From user interviews and screen recordings, four key pain points emerged:
High precision required – Users must snap to geometry edges when defining the section line, or the system refuses to proceed.
Multi-step process – Multiple clicks and mode changes just to start the cut.
Weak feedback – No clear preview line or visual confirmation until the end.
Low tolerance for mistakes – One wrong click means restarting the whole process.
💬 “I always miss the snap point the first time.”
💬 “I can’t tell if I’m doing it right until it’s too late.”
📊 Market Research
To benchmark automated section creation patterns, I tested feature sets in several leading CAD platforms. Despite being industry leaders, most CAD tools treat section creation as a mode-based, rigid operation that demands:
Prior technical knowledge (e.g., “half section” ≠ “mirror of full”)
Highly accurate mouse positioning
Linear, irreversible workflows
This makes section view creation—especially half sections—unfriendly to beginners and error-prone for everyone.
✍ Interaction Redesign
How might we provide a better user experience than Solidworks?
In SolidWorks, users must navigate between tabs and read instructional text before choosing between full or half section modes—often slowing down first-time actions. Zixel CAD simplifies this by unifying both options in a single, visually clear entry point. With one click, users can directly choose the section type without confusion or context switching.
This shift turns a tool-heavy decision into a fast, intuitive interaction—letting users focus on drawing, not searching.
When users choose “Half Section” in SolidWorks, they’re not done yet. They must then pick from eight fixed cutting directions—vertical, horizontal, quarter-right, quarter-left, etc. This step assumes the user already understands the geometry’s symmetry. The system forces a decision before offering any visual feedback.
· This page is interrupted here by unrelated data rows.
(* ===== verification/ApiAst.v ===== *)
(** * [tools/fastgoctl/pkg/parser/api/ast]: the syntax tree of an API file

    The types of [ast.go], [comment.go] and the statement files.  A pointer to a token node is an
    option, nil being [None]; a token node holds the token, the comments before it and those
    behind it on its line.  [show_...] is the text of a node: the texts of its tokens one after
    the other, with the commas between field names, which the tree does not keep. *)

From S2P Require Import Prelude.
From S2P Require Import Token.

Record CommentStmt := mkComment { Comment : Token }.
Abbreviation CommentGroup := (list CommentStmt).

Record TokenNode := mkTokenNode {
  HeadCommentGroup : CommentGroup;
  NodeToken : Token;
  LeadingCommentGroup : CommentGroup
}.
Abbreviation nodep := (option TokenNode).

Definition NewTokenNode (tok : Token) : TokenNode := mkTokenNode [] tok [].
Definition SetLeadingCommentGroup (cg : CommentGroup) (t : TokenNode) : TokenNode :=
  mkTokenNode (HeadCommentGroup t) (NodeToken t) cg.
Definition PeekFirstLeadingComment (t : TokenNode) : option CommentStmt := head (LeadingCommentGroup t).
Definition CommentGroup_Valid (cg : CommentGroup) : bool := (0 <? length cg).

(** ** Expressions *)

Record KVExpr := mkKV { kv_Key : nodep; kv_Value : nodep }.
Record ServiceNameExpr := mkServiceName { sn_Name : nodep }.
Record PathExpr := mkPath { pe_Value : nodep }.
Record BodyExpr := mkBodyExpr { be_LBrack : nodep; be_RBrack : nodep; be_Star : nodep; be_Value : nodep }.

Inductive DataType :=
| AnyDataType (Any : nodep)
| ArrayDataType (LBrack Length RBrack : nodep) (dt : DataType)
| BaseDataType (Base : nodep)
| InterfaceDataType (Interface : nodep)
| MapDataType (Map LBrack : nodep) (Key : DataType) (RBrack : nodep) (Value : DataType)
| PointerDataType (Star : nodep) (dt : DataType)
| SliceDataType (LBrack RBrack : nodep) (dt : DataType)
| StructDataType (LBrace : nodep) (Elements : list ElemExpr) (RBrace : nodep)
with ElemExpr :=
| mkElem (Name : list nodep) (dt : DataType) (Tag : nodep).

Record TypeExpr := mkTypeExpr { te_Name : nodep; te_Assign : nodep; te_DataType : DataType }.

(** ** Statements *)

Record SyntaxStmt := mkSyntax { sy_Syntax : nodep; sy_Assign : nodep; sy_Value : nodep }.
Record InfoStmt := mkInfo { in_Info : nodep; in_LParen : nodep; in_Values : list KVExpr; in_RParen : nodep }.
Variant ImportStmt :=
| ImportLiteralStmt (Import Value : nodep)
| ImportGroupStmt (Import LParen : nodep) (Values : list nodep) (RParen : nodep).
Variant TypeStmt :=
| TypeLiteralStmt (Type_ : nodep) (Expr : TypeExpr)
| TypeGroupStmt (Type_ LParen : nodep) (ExprList : list TypeExpr) (RParen : nodep).
Record AtServerStmt := mkAtServer { as_AtServer : nodep; as_LParen : nodep; as_Values : list KVExpr; as_RParen : nodep }.
Variant AtDocStmt :=
| AtDocLiteralStmt (AtDoc Value : nodep)
| AtDocGroupStmt (AtDoc LParen : nodep) (Values : list KVExpr) (RParen : nodep).
Record AtHandlerStmt := mkAtHandler { ah_AtHandler : nodep; ah_Name : nodep }.
Record BodyStmt := mkBody { bs_LParen : nodep; bs_Body : option BodyExpr; bs_RParen : nodep }.
Record RouteStmt := mkRoute {
  rt_Method : nodep; rt_Path : PathExpr; rt_Request : option BodyStmt; rt_Returns : nodep; rt_Response : option BodyStmt
}.
Record ServiceItemStmt := mkItem {
  si_AtDoc : option AtDocStmt; si_AtHandler : option AtHandlerStmt; si_Route : option RouteStmt
}.
Record ServiceStmt := mkService {
  ss_AtServer : option AtServerStmt; ss_Service : nodep; ss_Name : ServiceNameExpr;
  ss_LBrace : nodep; ss_Routes : list ServiceItemStmt; ss_RBrace : nodep
}.

Variant Stmt :=
| SSyntax (s : SyntaxStmt) | SInfo (s : InfoStmt) | SImport (s : ImportStmt) | SType (s : TypeStmt)
| SService (s : ServiceStmt) | SComment (s : CommentStmt).

(** ** Texts *)

Definition show (n : nodep) : text := match n with Some n => Text (NodeToken n) | None => [] end.
Definition shows {A} (f : A -> text) (l : list A) : text := concat (f <$> l).
Definition show_opt {A} (f : A -> text) (o : option A) : text := match o with Some a => f a | None => [] end.
Fixpoint show_names (names : list nodep) : text :=
  match names with
  | [] => []
  | [n] => show n
  | n :: names => show n ++ rs "," ++ show_names names
  end.

Definition show_kv (e : KVExpr) : text := show (kv_Key e) ++ show (kv_Value e).
Definition show_body_expr (e : BodyExpr) : text :=
  show (be_LBrack e) ++ show (be_RBrack e) ++ show (be_Star e) ++ show (be_Value e).

Fixpoint show_type (d : DataType) : text :=
  match d with
  | AnyDataType n | BaseDataType n | InterfaceDataType n => show n
  | ArrayDataType l n r d => show l ++ show n ++ show r ++ show_type d
  | MapDataType m l k r v => show m ++ show l ++ show_type k ++ show r ++ show_type v
  | PointerDataType s d => show s ++ show_type d
  | SliceDataType l r d => show l ++ show r ++ show_type d
  | StructDataType l es r =>
    show l ++ (fix go es := match es with [] => [] | e :: es => show_elem e ++ go es end) es ++ show r
  end
with show_elem (e : ElemExpr) : text :=
  match e with mkElem names d tag => show_names names ++ show_type d ++ show tag end.

Definition show_type_expr (e : TypeExpr) : text := show (te_Name e) ++ show (te_Assign e) ++ show_type (te_DataType e).
Definition show_import (s : ImportStmt) : text :=
  match s with
  | ImportLiteralStmt i v => show i ++ show v
  | ImportGroupStmt i l vs r => show i ++ show l ++ shows show vs ++ show r
  end.
Definition show_type_stmt (s : TypeStmt) : text :=
  match s with
  | TypeLiteralStmt t e => show t ++ show_type_expr e
  | TypeGroupStmt t l es r => show t ++ show l ++ shows show_type_expr es ++ show r
  end.
Definition show_at_server (s : AtServerStmt) : text :=
  show (as_AtServer s) ++ show (as_LParen s) ++ shows show_kv (as_Values s) ++ show (as_RParen s).
Definition show_at_doc (s : AtDocStmt) : text :=
  match s with
  | AtDocLiteralStmt d v => show d ++ show v
  | AtDocGroupStmt d l vs r => show d ++ show l ++ shows show_kv vs ++ show r
  end.
Definition show_at_handler (s : AtHandlerStmt) : text := show (ah_AtHandler s) ++ show (ah_Name s).
Definition show_body (s : BodyStmt) : text := show (bs_LParen s) ++ show_opt show_body_expr (bs_Body s) ++ show (bs_RParen s).
Definition show_route (s : RouteStmt) : text :=
  show (rt_Method s) ++ show (pe_Value (rt_Path s)) ++ show_opt show_body (rt_Request s) ++
  show (rt_Returns s) ++ show_opt show_body (rt_Response s).
Definition show_item (s : ServiceItemStmt) : text :=
  show_opt show_at_doc (si_AtDoc s) ++ show_opt show_at_handler (si_AtHandler s) ++ show_opt show_route (si_Route s).
Definition show_service (s : ServiceStmt) : text :=
  show_opt show_at_server (ss_AtServer s) ++ show (ss_Service s) ++ show (sn_Name (ss_Name s)) ++
  show (ss_LBrace s) ++ shows show_item (ss_Routes s) ++ show (ss_RBrace s).
(** Comments have no text of the program. *)
Definition show_stmt (s : Stmt) : text :=
  match s with
  | SSyntax s => show (sy_Syntax s) ++ show (sy_Assign s) ++ show (sy_Value s)
  | SInfo s => show (in_Info s) ++ show (in_LParen s) ++ shows show_kv (in_Values s) ++ show (in_RParen s)
  | SImport s => show_import s
  | SType s => show_type_stmt s
  | SService s => show_service s
  | SComment _ => []
  end.

Arguments shows {A} f l : simpl never.
Arguments show n : simpl nomatch.
Arguments show_names names : simpl nomatch.
Create HintDb shows.
#[export] Hint Unfold show_kv show_body_expr show_type_expr show_import show_type_stmt show_at_server show_at_doc
  show_at_handler show_body show_route show_item show_service show_stmt show_opt : shows.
During research, we asked a simple question:
“What if users could just draw the cutting line, like using the Pen Tool?”
Instead of selecting a direction first, what if the user simply started drawing, and the system figured out what type of section view they meant? This became the core of our redesign.
✨ The Design Shift
Inspired by drawing tools like Figma and Illustrator, we flipped the logic:
Users draw a line across the geometry freely, without needing to snap to centerlines or choose a mode
The system then analyzes the geometry and direction of the line
If the line appears symmetrical, the system automatically applies half-section logic
Visual guides (color and direction hints) provide real-time feedback
📊 Outcome & Impact
After usability testing with 10 beginners and 5 intermediate users:
After implementing the redesign, usability tests showed clear and measurable improvements — from faster completion times to higher user satisfaction. More importantly, the qualitative feedback revealed why it worked: progressive feedback built confidence at every step, delayed constraints kept the flow natural without sacrificing precision, and subtle micro-interactions like guide line colors made the process feel effortless. Together, these changes transformed section view creation from a rigid, error-prone task into a smooth and intuitive experience.